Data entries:

(* ===== verification/Perfexpl.v ===== *)
(** * perfexpl.c: sampling the cache misses of test programs

    The program starts test programs that wait for a signal, maps a perf
    buffer for each, releases them, and prints the samples of each buffer
    when its program has ended.  The kernel's answers are a record; a run is
    the list of the system calls it makes and how it ends.  A mapped buffer
    is a function from byte offsets to the sample that starts there. *)

From S2P Require Import Prelude.

(** ** Definitions *)

(** [perf_record_sample_t], 32 bytes: [hsize] is [header.size]. *)
Record sample : Type := Sample { hsize : Z; time : Z; cpu : Z; value : Z }.
Definition SAMPLE_SIZE : Z := 32.

(** [struct perf_event_mmap_page], as far as it is used. *)
Record perf_page : Type := Page { data_offset : Z; data_size : Z; contents : Z -> sample }.

(** [first_sample] and [next_sample] as offsets: the latter adds the size to a
    pointer to samples. *)
Definition first_sample (p : perf_page) : Z := data_offset p.
Definition next_sample (p : perf_page) (each : Z) : Z :=
  each + hsize (contents p each) * SAMPLE_SIZE.

(** A line of the report: time, misses since the last line (in [uint64_t])
    and CPU. *)
Definition row : Type := Z * Z * Z.

(** The loop over the samples, at most [fuel] of them. *)
Fixpoint report (fuel : nat) (p : perf_page) (each last_misses : Z) : option (list row) :=
  if each <? data_size p then
    match fuel with
    | O => None
    | S fuel =>
        let s := contents p each in
        rows ← report fuel p (next_sample p each) (value s);
        Some ((time s, u64 (value s - last_misses), cpu s) :: rows)
    end
  else Some [].

(** The report of one child, with the assertion on the first sample. *)
Definition report_child (fuel : nat) (p : perf_page) : option (outcome (list row)) :=
  if negb (hsize (contents p (first_sample p)) =? SAMPLE_SIZE) then Some Aborted
  else rows ← report fuel p (first_sample p) 0; Some (Done rows).

(** ** The run

    [test_proc_t], and what [memset(&children, 1, ...)] makes of it. *)
Record test_proc : Type := TestProc { pid : Z; fd : Z; buf : Z }.
Definition CHILD_UNSET : test_proc := TestProc 0x01010101 0x01010101 0x0101010101010101.

Definition MAP_FAILED : Z := 2 ^ 64 - 1.

(** The kernel's answers to the calls for the program of a number; [exec_v]
    returns only when it fails.  [page] is what a buffer holds in the end. *)
Record perf_env : Type := PerfEnv {
  fork : nat -> Z;
  exec_ok : nat -> bool;
  perf_event_open : nat -> Z;
  mmap : nat -> Z;
  kill : nat -> Z;
  page : Z -> perf_page;
}.

(** The calls other processes and the kernel can see. *)
Inductive perf_call : Type :=
| KillParent
| AwaitExec
| Exec (prog : nat)
| AwaitUp (pid : Z)
| EventOpen (pid : Z)
| Mmap (fd : Z)
| KillChild (pid : Z)
| Waitpid (pid : Z)
| Munmap (addr : Z).

(** How a part of [main] ends: control goes on, or to [cleanup] with [ret], or
    the process image is replaced. *)
Inductive perf_flow : Type := GoOn | Cleanup (ret : Z) | Replaced.

(** The body of the first loop for program [prog]. *)
Definition start_prog (e : perf_env) (prog : nat) (children : list test_proc) : list perf_call * list test_proc * perf_flow :=
  let p := fork e prog in
  if p =? -1 then ([], children, Cleanup 1)
  else if p =? 0 then
    ([KillParent; AwaitExec; Exec prog], children, if exec_ok e prog then Replaced else Cleanup 1)
  else
    let children := alter (fun c => TestProc p (fd c) (buf c)) prog children in
    let f := perf_event_open e prog in
    if f <? 0 then ([AwaitUp p; EventOpen p], children, Cleanup 1)
    else
      let children := alter (fun c => TestProc (pid c) f (buf c)) prog children in
      let b := mmap e prog in
      if (b =? 0) || (b =? MAP_FAILED) then ([AwaitUp p; EventOpen p; Mmap f], children, Cleanup 1)
      else ([AwaitUp p; EventOpen p; Mmap f], alter (fun c => TestProc (pid c) (fd c) b) prog children, GoOn).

* How to complete this task *
The response must hold only the lines above from the line with "Definition report_child (fuel" through the line with "(** The kernel's", each copied exactly, both ends kept.

* Exercise response *
Definition report_child (fuel : nat) (p : perf_page) : option (outcome (list row)) :=
  if negb (hsize (contents p (first_sample p)) =? SAMPLE_SIZE) then Some Aborted
  else rows ← report fuel p (first_sample p) 0; Some (Done rows).

(** ** The run

    [test_proc_t], and what [memset(&children, 1, ...)] makes of it. *)
Record test_proc : Type := TestProc { pid : Z; fd : Z; buf : Z }.
Definition CHILD_UNSET : test_proc := TestProc 0x01010101 0x01010101 0x0101010101010101.

Definition MAP_FAILED : Z := 2 ^ 64 - 1.

(** The kernel's answers to the calls for the program of a number; [exec_v]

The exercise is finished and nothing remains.